Your objective: Whenever the string "specified" turns up in a line below, that line should be copied.

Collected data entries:
"""

Lemma NewLRU_capacity cap : capacity (NewLRU cap) = Z.max 1 cap.
Proof. unfold NewLRU. csimpl. destruct (Z.ltb_spec cap 1); lia. Qed.

Lemma repr_NewLRU cap : repr (NewLRU cap) [].
Proof. apply repr_empty. Qed.

End lru.

Arguments op : clear implicits.
Arguments out : clear implicits.
Arguments LRU _ _ {_ _}.

(** C27: the pointer-based cache refines the recency-list specification: from
    [NewLRU cap], every sequence of Get/Put/Add/Remove/Len runs without a nil
    dereference, returns exactly the specified answers, and ends in a heap
    that represents the specified recency list, which has at most
    [max 1 cap] entries and no key twice. *)
Theorem lru_refines {K V} `{Countable K} (cap : Z) (os : list (op K V)) :
  let spec := spec_run (Z.to_nat (Z.max 1 cap)) os [] in
  exists c', run os (NewLRU cap) = Some (spec.1, c') /\ repr c' spec.2 /\
    length spec.2 <= Z.to_nat (Z.max 1 cap) /\ NoDup (spec.2.*1).
Proof.
  cbv zeta. destruct (run_refines os (NewLRU (V := V) cap) [] (Z.to_nat (Z.max 1 cap)))
    as (c' & Hrun & Hr); [apply repr_NewLRU|by rewrite NewLRU_capacity|].
  exists c'. split; [done|]. split; [done|]. apply spec_wf_run.
  split; [simpl; lia|constructor].
Qed.

(** Retention.  After a [Put k v], the cache still answers [v] for [k] as
    long as the later operations neither overwrite nor remove [k] and touch
    fewer distinct other keys than the capacity, whatever happened before. *)
Theorem lru_retention {K V} `{Countable K} (cap : Z) (pre : list (op K V)) (k : K) (v : V) os :
  size (list_to_set (os ≫= touched) ∖ {[k]} : gset K) < Z.to_nat (Z.max 1 cap) ->
  forallb (keeps k) os = true ->
  exists outs c', run (pre ++ OPut k v :: os ++ [OGet k]) (NewLRU cap) =
    Some (outs ++ [RGet (Some v)], c').
Proof.
  intros Hsz Hk. set (T := list_to_set (os ≫= touched) ∖ {[k]} : gset K) in *.
  destruct (run_refines (pre ++ OPut k v :: os ++ [OGet k]) (NewLRU (V := V) cap) []
    (Z.to_nat (Z.max 1 cap))) as (c' & Hrun & _);
    [apply repr_NewLRU|by rewrite NewLRU_capacity|].
  rewrite Hrun. clear Hrun. rewrite spec_run_app.
  destruct (spec_run _ pre []) as [x1 l1]. csimpl. rewrite spec_run_app.
  assert (held k v T (spec_put (Z.to_nat (Z.max 1 cap)) k v l1)) as Hh.
  { apply held_take; [set_solver|done|]. apply held_front. }
  apply (held_run k v T (Z.to_nat (Z.max 1 cap)) os) in Hh; [|set_solver|done|done|].
  2: { intros k' Hin. destruct (decide (k' = k)); set_solver. }
  destruct (spec_run _ os _) as [x2 l2]. csimpl in *. unfold spec_get.
  rewrite (held_lookup _ _ _ _ Hh). csimpl. exists (x1 ++ RUnit :: x2), c'.
  by rewrite <- app_assoc.
Qed.

Lemma lru_retention_witness :
  exists outs c', run ([OPut 7 70] ++ OPut 1 10 :: [OPut 2 20; OGet 7; OPut 2 21] ++ [OGet 1])
    (NewLRU 3) = Some (outs ++ [RGet (Some 10)], c').
Proof. apply (lru_retention 3 [OPut 7 70] 1 10 [OPut 2 20; OGet 7; OPut 2 21]); vm_compute; [lia|done]. Defined.

End Lru.

(** ** [cache.SizedLRU], the byte-bounded cache of payloads *)
Module SizedLru.
Import Dll Indexed Recency.

Section sized.
Context {K : Type} `{Countable K}.

Record SizedLRU := MkSized {
  maxBytes : Z; curBytes : Z; sitems : gmap K positive; sdl : dll K bytes }.

Definition NewSizedLRU (max : Z) : SizedLRU :=
  MkSized (if (max <? 1)%Z then 1%Z else max) 0 ∅ Dll.empty.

"""

Answer section:
    dereference, returns exactly the specified answers, and ends in a heap
    that represents the specified recency list, which has at most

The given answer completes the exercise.